Amazon didn’t start selling books online with the goal in mind of becoming a publisher. However, in the face of illegal price-fixing by major publishers and other anti-Amazon activities calculated to bolster an outmoded, inefficient and expensive (for consumers and authors) publishing industry, Amazon innovated.

Prior to KDP, the self-publishing business was dominated by shady operators like Author Solutions and its companions whose business model focused on exploiting would-be authors. Instead of exploiting authors, KDP offered them much higher royalties they could earn in the traditional publishing business – 70% of the amount received by Amazon for KDP ebooks is a prime example.
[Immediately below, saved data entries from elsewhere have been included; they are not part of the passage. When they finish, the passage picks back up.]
(** * The kqueue pollset of libs/apr/poll/unix/kqueue.c

    A shallow embedding of [get_kqueue_revent], [fspr_pollset_create],
    [fspr_pollset_add], [fspr_pollset_remove] and [fspr_pollset_poll],
    together with a small model of the kernel queue they talk to, and the
    properties of the pollset that follow from the code. *)

From stdpp Require Import gmap list.

Local Open Scope Z_scope.

(** ** Fixed-width integers *)

(** The value of a C expression converted to [fspr_int16_t]. *)
Definition to_int16 (x : Z) : Z := (x + 2 ^ 15) `mod` 2 ^ 16 - 2 ^ 15.

(** The value of a C expression converted to [int] / [fspr_int32_t]. *)
Definition to_int32 (x : Z) : Z := (x + 2 ^ 31) `mod` 2 ^ 32 - 2 ^ 31.

(** The value of a C expression converted to [fspr_uint32_t]. *)
Definition to_uint32 (x : Z) : Z := x `mod` 2 ^ 32.

(** [x & m] taken as a C condition. *)
Definition c_and (x m : Z) : bool := negb (Z.land x m =? 0).

(** ** What the headers provide

    kqueue.c only includes fspr_arch_poll_private.h.  The constants and
    macros it takes from there, from fspr_time.h, fspr_errno.h and from
    <sys/event.h> are parameters of the development. *)

Class Headers := {
  (* fspr_poll.h *)
  APR_POLLIN : Z;
  APR_POLLOUT : Z;
  APR_POLLERR : Z;
  APR_POLLHUP : Z;
  (* sys/event.h *)
  EVFILT_READ : Z;
  EVFILT_WRITE : Z;
  EV_ADD : Z;
  EV_DELETE : Z;
  EV_EOF : Z;
  EV_ERROR : Z;
  (* fspr_errno.h *)
  APR_SUCCESS : Z;
  APR_ENOMEM : Z;
  APR_NOTFOUND : Z;
  APR_TIMEUP : Z;
  fspr_get_netos_error : Z → Z;
  (* fspr_time.h *)
  fspr_time_sec : Z → Z;
  fspr_time_msec : Z → Z;
  (* the host's [long], as a conversion *)
  to_long : Z → Z;
}.

(** The values these names have on a BSD host: <sys/event.h> for the
    filters and flags, and the portable runtime's own headers, where a
    time is a count of microseconds. *)
Definition bsd_headers : Headers := {|
  APR_POLLIN := 0x001;
  APR_POLLOUT := 0x004;
  APR_POLLERR := 0x010;
  APR_POLLHUP := 0x020;
  EVFILT_READ := -1;
  EVFILT_WRITE := -2;
  EV_ADD := 0x0001;
  EV_DELETE := 0x0002;
  EV_EOF := 0x8000;
  EV_ERROR := 0x4000;
  APR_SUCCESS := 0;
  APR_ENOMEM := 12;
  APR_NOTFOUND := 70015;
  APR_TIMEUP := 70007;
  fspr_get_netos_error := λ errno, errno;
  fspr_time_sec := λ t, t `quot` 1000000;
  fspr_time_msec := λ t, (t `quot` 1000) `rem` 1000;
  to_long := λ x, (x + 2 ^ 63) `mod` 2 ^ 64 - 2 ^ 63;
|}.

(** A portable event mask that is one bit of an [fspr_int16_t]. *)
Definition single_bit16 (m : Z) : Prop := 0 ≤ Z.log2 m < 16 ∧ m = 2 ^ Z.log2 m.

(** [mask] has the bit(s) of [m]. *)
Definition has_event (mask m : Z) : Prop := Z.land mask m ≠ 0.

(** A [pfd_elem_t *]: records come from the pool one after the other and
    are never given back, so a record is named by its rank of allocation. *)
Abbreviation elem_ptr := nat.

Section kqueue.
Context `{hdr : Headers}.

(** The four portable masks are four different bits. *)
Definition portable_masks_ok : Prop :=
  Forall single_bit16 [APR_POLLIN; APR_POLLOUT; APR_POLLERR; APR_POLLHUP]
  ∧ NoDup [APR_POLLIN; APR_POLLOUT; APR_POLLERR; APR_POLLHUP].

(** ** Event translation *)

Definition get_kqueue_revent (event flags : Z) : Z :=
  let rv := 0 in
  let rv := if event =? EVFILT_READ then to_int16 (Z.lor rv APR_POLLIN) else rv in
  let rv := if event =? EVFILT_WRITE then to_int16 (Z.lor rv APR_POLLOUT) else rv in
  let rv := if c_and flags EV_EOF then to_int16 (Z.lor rv APR_POLLHUP) else rv in
  let rv := if c_and flags EV_ERROR then to_int16 (Z.lor rv APR_POLLERR) else rv in
  rv.

(** ** Descriptors and records *)

Inductive fspr_datatype_e :=
  | APR_NO_DESC
  | APR_POLL_SOCKET
  | APR_POLL_FILE
  | APR_POLL_LASTDESC.

(** The union [fspr_descriptor] holds one pointer, read as [desc.s] or as
    [desc.f].  [desc_ptr] is that pointer; [socketdes] and [filedes] are
    what [desc.s->socketdes] and [desc.f->filedes] read through it. *)
Record fspr_descriptor := {
  desc_ptr : Z;
  socketdes : Z;
  filedes : Z;
}.

Record fspr_pollfd_t := {
  desc_type : fspr_datatype_e;
  reqevents : Z;
  rtnevents : Z;
  desc : fspr_descriptor;
  client_data : Z;
}.

Definition set_rtnevents (pfd : fspr_pollfd_t) (ev : Z) : fspr_pollfd_t :=
  {| desc_type := desc_type pfd; reqevents := reqevents pfd; rtnevents := ev;
     desc := desc pfd; client_data := client_data pfd |}.

(** The content of memory nobody wrote yet. *)
Definition unwritten_pollfd : fspr_pollfd_t :=
  {| desc_type := APR_NO_DESC; reqevents := 0; rtnevents := 0;
     desc := {| desc_ptr := 0; socketdes := 0; filedes := 0 |};
     client_data := 0 |}.

(** ** The kernel queue *)

Record kevent_t := {
  ident : Z;
  filter : Z;
  kflags : Z;
  fflags : Z;
  data : Z;
  udata : option elem_ptr;
}.

Definition EV_SET (id flt fl ffl dat : Z) (ud : option elem_ptr) : kevent_t :=
  {| ident := id; filter := flt; kflags := fl; fflags := ffl; data := dat;
     udata := ud |}.

Definition zero_kevent : kevent_t := EV_SET 0 0 0 0 0 None.

Record timespec := {
  tv_sec : Z;
  tv_nsec : Z;
}.

(** The two ways kqueue.c calls [kevent], each with the value the call
    returned. *)
Inductive syscall :=
  | sys_change (ch : kevent_t) (ret : Z)
  | sys_wait (nevents : Z) (tvptr : option timespec) (ret : Z).

(** The kernel side of [kqueue_fd]: the registered watches, keyed by
    identifier and filter and carrying the user-data tag; whether the next
    change requests are refused whatever they ask ([true] refuses); and the
    calls received so far, oldest first. *)
Record kqueue_t := {
  knotes : gmap (Z * Z) (option elem_ptr);
  faults : list bool;
  ktrace : list syscall;
}.

Definition new_kqueue (script : list bool) : kqueue_t :=
  {| knotes := ∅; faults := script; ktrace := [] |}.

(** What a change request does to the watches of a queue that does not
    refuse it, and the value returned: EV_ADD registers or overwrites the
    watch, EV_DELETE removes it and fails when there is none. *)
Definition apply_change (watches : gmap (Z * Z) (option elem_ptr))
    (ch : kevent_t) : gmap (Z * Z) (option elem_ptr) * Z :=
  let key := (ident ch, filter ch) in
  if c_and (kflags ch) EV_ADD then (<[key := udata ch]> watches, 0)
  else if c_and (kflags ch) EV_DELETE then
    match watches !! key with
    | Some _ => (delete key watches, 0)
    | None => (watches, -1)
    end
  else (watches, 0).

(** [kevent(kq, &ch, 1, NULL, 0, NULL)]: the new queue and the value
    returned. *)
Definition kevent_change (kq : kqueue_t) (ch : kevent_t) : kqueue_t * Z :=
  let '(watches, ret) :=
    match faults kq with
    | true :: _ => (knotes kq, -1)
    | _ => apply_change (knotes kq) ch
    end in
  ({| knotes := watches; faults := tail (faults kq);
      ktrace := ktrace kq ++ [sys_change ch ret] |}, ret).

(** What a wait call comes back with: a failure and its [errno], or the
    events that are ready. *)
Inductive wait_outcome :=
  | wait_error (errno : Z)
  | wait_ready (evs : list kevent_t).

(** [kevent(kq, NULL, 0, eventlist, nevents, tvptr)]: the queue, the event
    buffer, the value returned and [errno].  The kernel stores at most
    [nevents] events, at the start of the buffer. *)
Definition kevent_wait (kq : kqueue_t) (eventlist : list kevent_t)
    (nevents : Z) (tvptr : option timespec) (w : wait_outcome)
    : kqueue_t * list kevent_t * Z * Z :=
  let '(events, ret, errno) :=
    match w with
    | wait_error e => (eventlist, -1, e)
    | wait_ready evs =>
        let got := take (Z.to_nat nevents) evs in
        (got ++ drop (length got) eventlist, Z.of_nat (length got), 0)
    end in
  ({| knotes := knotes kq; faults := faults kq;
      ktrace := ktrace kq ++ [sys_wait nevents tvptr ret] |},
   events, ret, errno).

(** ** The pollset *)

(** [struct fspr_pollset_t].  [kqueue_fd] stands for the kernel queue the
    descriptor names.  [pool] is the memory of the records allocated so
    far: [pool !! e] is [e->pfd].  A ring is the list of its records from
    first to last; the rings only ever hold records of the pool (see
    [rings_partition]), so every access through a ring member is in range.
    The ring lock is not modelled: calls run one at a time. *)
Record fspr_pollset_t := {
  pool : list fspr_pollfd_t;
  nelts : Z;
  nalloc : Z;
  kqueue_fd : kqueue_t;
  kevent : kevent_t;
  ke_set : list kevent_t;
  result_set : list fspr_pollfd_t;
  flags : Z;
  query_ring : list elem_ptr;
  free_ring : list elem_ptr;
  dead_ring : list elem_ptr;
}.

(** The pollset [fspr_pollset_create] leaves when the mutex, if one is
    asked for, and the kernel queue are obtained: lines 88 to 111. *)
Definition fspr_pollset_create (size flags : Z) (kq : kqueue_t)
    : fspr_pollset_t * Z :=
  let rv := APR_SUCCESS in
  ({| pool := [];
      nelts := 0;
      nalloc := size;
      kqueue_fd := kq;
      kevent := zero_kevent;
      ke_set := replicate (Z.to_nat size) zero_kevent;
      result_set := replicate (Z.to_nat size) unwritten_pollfd;
      flags := flags;
      query_ring := [];
      free_ring := [];
      dead_ring := [] |}, rv).

(** The descriptor number behind a [fspr_pollfd_t]. *)
Definition os_fd (descriptor : fspr_pollfd_t) : Z :=
  match desc_type descriptor with
  | APR_POLL_SOCKET => socketdes (desc descriptor)
  | _ => filedes (desc descriptor)
  end.

(** One guarded registration or removal, as both functions write it:
    [EV_SET] on the scratch event, the call, and [rv] set to [err] when
    the call returns -1. *)
Definition change_step (guard : bool) (ch : kevent_t) (err : Z)
    (st : kqueue_t * kevent_t * Z) : kqueue_t * kevent_t * Z :=
  let '(kq, scratch, rv) := st in
  if guard then
    let '(kq', r) := kevent_change kq ch in
    (kq', ch, if r =? -1 then err else rv)
  else (kq, scratch, rv).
Unlike traditional publishers that use a long and opaque supply chain which substantially reduces the amounts received by the publisher and thus the amounts received by authors, Amazon sold directly to consumers. Author royalties were quite close to 70% of the amount readers paid for author ebooks. (PG notes that some traditional publishing contracts {although fewer than in former days} calculate author royalties based upon the suggested retail price of the author’s printed book. Ebooks, books sold at a discount to discount retailers like Costco, Sam’s Club, etc.,  and some or all types of paperback sales are typically calculated based on the amount received by the publisher. Royalties calculated on the amounts received by publishers are virtually always much lower than royalties calculated based upon the suggested retail price of a book.)
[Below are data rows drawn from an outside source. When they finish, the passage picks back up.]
(** C7.  The statuses of PUT /users/{id}: the claim has 200, 400 and 404
    only.  In the code every response is 404, 400 or 500, never 200 and
    never 409: a payload that passes the validation raises (see C4), as
    the rename of Bob to the stored name of Ann does. *)
Theorem update_user_statuses :
  (forall (L : Library) (s : Store) (id : Z) (j : json),
      http_status (snd (update_user s id j)) = 404
      \/ http_status (snd (update_user s id j)) = 400
      \/ http_status (snd (update_user s id j)) = 500)
  /\ @update_user sample_library (with_users empty_store [ann; bob]) 2
       (JDict [("name", JStr "Ann")])
     = (with_users empty_store [ann; bob], Unhandled TypeError)
  /\ http_status (snd (@update_user sample_library (with_users empty_store [ann; bob]) 2
                         (JDict [("name", JStr "Ann")]))) = 500.
Proof.
  split; [|split].
  - intros L s id j. rewrite update_user_eq. cbn [snd].
    destruct (db_session_get User.id (users s) id) as [[user|]|e];
      [|left; reflexivity | right; right; reflexivity].
    destruct (UserSchema._deserialize true j);
      [right; left; reflexivity | right; right; reflexivity].
  - reflexivity.
  - reflexivity.
Qed.

(** C8.  GET /users/{id} for an id that no stored user has: the claim has it
    answer 404 for every such id.  It does for every id that fits the
    signed 64-bit INTEGER of the primary key (so for every id of the route
    below 2^63): the body is {"message": "User not found"} and the store is
    as it was. *)
Theorem get_user_not_found (s : Store) (id : Z) :
  - 2 ^ 63 <= id < 2 ^ 63 ->
  (forall u, In u (users s) -> User.id u <> id) ->
  get_user s id
  = (s, Returned {| resp_body := Json (JDict [("message", JStr "User not found")]);
                    status := 404 |}).
Proof.
  intros Hrange Hno. unfold get_user.
  rewrite (db_session_get_none User.id (users s) id (in_int64_range id Hrange) Hno).
  reflexivity.
Qed.

Lemma get_user_not_found_witness :
  - 2 ^ 63 <= 7 < 2 ^ 63
  /\ (forall u, In u (users ann_store) -> User.id u <> 7)
  /\ get_user ann_store 7
     = (ann_store,
        Returned {| resp_body := Json (JDict [("message", JStr "User not found")]);
                    status := 404 |}).
Proof.
  assert (Hrange : - 2 ^ 63 <= 7 < 2 ^ 63) by (split; [discriminate | reflexivity]).
  assert (Hno : forall u, In u (users ann_store) -> User.id u <> 7).
  { intros u [Hu|[]]. rewrite <- Hu. discriminate. }
  split; [exact Hrange|].
  split; [exact Hno | exact (get_user_not_found ann_store 7 Hrange Hno)].
Defined.

(** C8, as the claim states it, fails at the id 2^63, which the route lets
    through and no stored user has: [db.session.get] raises OverflowError,
    the handler does not catch it, and the response is 500. *)
Lemma get_user_not_found_overflow :
  (forall u, In u (users ann_store) -> User.id u <> 2 ^ 63)
  /\ get_user ann_store (2 ^ 63) = (ann_store, Unhandled OverflowError)
  /\ http_status (snd (get_user ann_store (2 ^ 63))) = 500
  /\ get_user ann_store (2 ^ 63)
     <> (ann_store,
         Returned {| resp_body := Json (JDict [("message", JStr "User not found")]);
                     status := 404 |}).
Proof.
  split; [|split; [|split]].
  - intros u [Hu|[]]. rewrite <- Hu. discriminate.
  - reflexivity.
  - reflexivity.
  - discriminate.
Qed.

(** C9.  POST /products reusing a stored product name: the claim has it
    answer 201 and store a second product.  In the code no POST /products
    is answered 409, but none is answered 201 either: a second Pen on a
    store that holds a Pen raises TypeError (500, see C5) and the products
    stay as they were. *)
Theorem create_product_same_name_raises :
  (forall (L : Library) (s : Store) (j : json),
      http_status (snd (create_product s j)) <> 409
      /\ products (fst (create_product s j)) = products s)
  /\ @create_product sample_library pen_store (pen_payload (JFloat 2.5))
     = (pen_store, Unhandled TypeError).
Proof.
  split.
  - intros L s j. rewrite create_product_eq. split; [|reflexivity].
    destruct (ProductSchema._deserialize false j); cbn; discriminate.
  - reflexivity.
Qed.

(** C10.  PUT for an id that no row has: the claim has 404 for every such
    id.  For every id that fits the signed 64-bit INTEGER of the primary key
    (so for every id of the route below 2^63), and whatever the payload: when
    no user has the id PUT /users/{id} answers 404 with {"message": "Invalid
    user id"}, where GET and DELETE answer 404 with "User not found"; when
    no product has the id PUT /products/{id} answers 404 with {"message":
    "Invalid product id"}, where GET and DELETE answer 404 with "Product not
    found". *)
Theorem update_missing_id_message `{Library} (s : Store) (id : Z) (j : json) :
  - 2 ^ 63 <= id < 2 ^ 63 ->
  ((forall u, In u (users s) -> User.id u <> id) ->
   update_user s id j
   = (s, Returned {| resp_body := Json (JDict [("message", JStr "Invalid user id")]);
                     status := 404 |})
   /\ get_user s id
      = (s, Returned {| resp_body := Json (JDict [("message", JStr "User not found")]);
                        status := 404 |})
   /\ delete_user s id
      = (s, Returned {| resp_body := Json (JDict [("message", JStr "User not found")]);
                        status := 404 |})
   /\ snd (update_user s id j) <> snd (get_user s id))
  /\ ((forall p, In p (products s) -> Product.id p <> id) ->
      update_product s id j
      = (s, Returned {| resp_body := Json (JDict [("message", JStr "Invalid product id")]);
                        status := 404 |})
      /\ get_product s id
         = (s, Returned {| resp_body :=
                             Json (JDict [("message", JStr "Product not found")]);
                           status := 404 |})
      /\ delete_product s id
         = (s, Returned {| resp_body :=
                             Json (JDict [("message", JStr "Product not found")]);
                           status := 404 |})
      /\ snd (update_product s id j) <> snd (get_product s id)).
Proof.
  intros Hrange. apply in_int64_range in Hrange. split.
  - intros Hu.
    pose proof (db_session_get_none User.id (users s) id Hrange Hu) as Hget.
    unfold update_user, get_user, delete_user. rewrite Hget.
    repeat split; try reflexivity. cbn. discriminate.
  - intros Hp.
    pose proof (db_session_get_none Product.id (products s) id Hrange Hp) as Hget.
    unfold update_product, get_product, delete_product. rewrite Hget.
    repeat split; try reflexivity. cbn. discriminate.
Qed.

Lemma update_missing_id_message_witness :
  - 2 ^ 63 <= 1 < 2 ^ 63
  /\ (forall u, In u (users pen_store) -> User.id u <> 1)
  /\ @update_user sample_library pen_store 1 ann_payload
     = (pen_store,
        Returned {| resp_body := Json (JDict [("message", JStr "Invalid user id")]);
                    status := 404 |})
  /\ (forall p, In p (products ann_store) -> Product.id p <> 1)
  /\ @update_product sample_library ann_store 1 (pen_payload (JFloat 2.5))
     = (ann_store,
        Returned {| resp_body := Json (JDict [("message", JStr "Invalid product id")]);
                    status := 404 |}).
Proof.
  assert (Hrange : - 2 ^ 63 <= 1 < 2 ^ 63) by (split; [discriminate | reflexivity]).
  assert (Hu : forall u, In u (users pen_store) -> User.id u <> 1).
  { intros u []. }
  assert (Hp : forall p, In p (products ann_store) -> Product.id p <> 1).
  { intros p []. }
  split; [exact Hrange|]. split; [exact Hu|]. split.
  - exact (proj1 (proj1 (@update_missing_id_message sample_library pen_store 1
                           ann_payload Hrange) Hu)).
  - split; [exact Hp|].
    exact (proj1 (proj2 (@update_missing_id_message sample_library ann_store 1
                           (pen_payload (JFloat 2.5)) Hrange) Hp)).
Defined.

(** C10, as the claim states it, fails at the id 2^63, which the routes let
    through and no row has: [db.session.get] raises OverflowError before
    the handlers reach their 404, and the response is 500. *)
Lemma update_missing_id_overflow :
  (forall u, In u (users ann_store) -> User.id u <> 2 ^ 63)
  /\ (forall p, In p (products ann_store) -> Product.id p <> 2 ^ 63)
  /\ @update_user sample_library ann_store (2 ^ 63) ann_payload
     = (ann_store, Unhandled OverflowError)
  /\ @update_product sample_library ann_store (2 ^ 63) (pen_payload (JFloat 2.5))
     = (ann_store, Unhandled OverflowError)
  /\ http_status (snd (@update_user sample_library ann_store (2 ^ 63) ann_payload)) = 500
  /\ http_status (snd (@update_product sample_library ann_store (2 ^ 63)
                         (pen_payload (JFloat 2.5)))) = 500.
Proof.
  split; [|split; [|repeat split]].
  - intros u [Hu|[]]. rewrite <- Hu. discriminate.
  - intros p [].
Qed.

(** * Further properties of the handlers *)

(** ** Lookup by primary key *)

Lemma session_get_filter_same {R : Type} (key : R -> Z) (table : list R) (id : Z) :
  session_get key (filter (fun r => negb (key r =? id)) table) id = None.
Proof.
  apply session_get_none. intros r Hin Heq.
  apply filter_In in Hin. destruct Hin as [_ Hne].
  rewrite Heq, Z.eqb_refl in Hne. discriminate.
Qed.

Lemma session_get_filter_other {R : Type} (key : R -> Z) (table : list R) (id id' : Z) :
  id' <> id ->
  session_get key (filter (fun r => negb (key r =? id)) table) id'
  = session_get key table id'.
Proof.
  intros Hne. unfold session_get.
  induction table as [|r rest IH]; [reflexivity|]. cbn [filter find].
  destruct (Z.eqb_spec (key r) id) as [Heq|Hneq]; cbn [negb find].
  - destruct (Z.eqb_spec (key r) id') as [Heq'|_]; [congruence | exact IH].
  - destruct (key r =? id'); [reflexivity | exact IH].
Qed.

Lemma session_get_unique {R : Type} (key : R -> Z) (table : list R) (r : R) :
  NoDup (map key table) -> In r table -> session_get key table (key r) = Some r.
Proof.
  unfold session_get.
  induction table as [|x rest IH]; cbn [map find In]; [intros _ []|].
  intros Hnd Hin. inversion Hnd as [|k ks Hnotin Hnd']; subst.
  destruct Hin as [->|Hin]; [rewrite Z.eqb_refl; reflexivity|].
  destruct (Z.eqb_spec (key x) (key r)) as [Heq|_]; [|exact (IH Hnd' Hin)].
  exfalso. apply Hnotin. rewrite Heq. apply in_map. exact Hin.
Qed.

Lemma session_get_in_keys {R : Type} (key : R -> Z) (table : list R) (id : Z) :
  session_get key table id <> None <-> In id (map key table).
Proof.
  split.
  - destruct (session_get key table id) as [r|] eqn:Hget; [|congruence].
    intros _. apply session_get_key in Hget. destruct Hget as [Hin <-].
    apply in_map. exact Hin.
  - intros Hin Hnone. apply in_map_iff in Hin. destruct Hin as [r [Hk Hin]].
    unfold session_get in Hnone.
    apply (find_none _ _ Hnone) in Hin. cbn in Hin.
    rewrite Hk, Z.eqb_refl in Hin. discriminate.
Qed.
For readers who really want to support authors they like, buying ebooks or CreateSpace books through Amazon is a much more effective means of doing so than buying books from a bookstore that takes its cut and acquires books from a wholesaler who takes its cut who acquires books from a publisher who takes its cut and passes a relatively small amount of the retail price of a book to the author.

Indeed, if we consider the annual incomes of all the people involved in the traditional publishing supply chain, it is quite likely that the author is the lowest-paid individual working in that business, even including clerks at Barnes & Noble.

PG suspects the traditional publishing practice of paying royalties to authors every six months may subtly influence authors to feel they’re earning more from their writing than they really are. Receiving a $6,000 royalty check in the mail feels psychologically like a larger amount than a $500 salary check every two weeks, particularly after taxes, social security and other deductions.

PG just did some quick calculations and discovered that a worker earning the US minimum wage of $7.25 per hour working 40 hours per week is earning more money than an author who receives a royalty check of $6,000 twice per year. If the author isn’t receiving a royalty check of over $7,500 every six months, the author would be financially better off working in a convenience store.

PG is not going to perform the calculations, but will note that the minimum-wage convenience store employee only pays 6.2% of wages for Social Security and 1.45% for Medicare (with the employer paying the same amount) while a self-employed author pays twice as much because she’s obligated for both the employee’s and the employer’s portions of those taxes.

Quick internet research didn’t disclose the average income of an author in the US, but in 2015, The Guardian calculated that the median earnings of professional authors in the UK fall below the minimum wage.

Do the median earnings of publishing executives fall below the minimum wage? Other employees working for publishers? How about median earnings of employees of book wholesalers? Delivery drivers that bring books to bookstores? Bookstore clerks?

So exactly why should the federal government take action to protect the traditional book publishing and selling industry at the expense of Amazon if that industry consistently fails to pay authors a living wage? Why penalize Amazon when it consistently pays authors more than traditional book publishing does?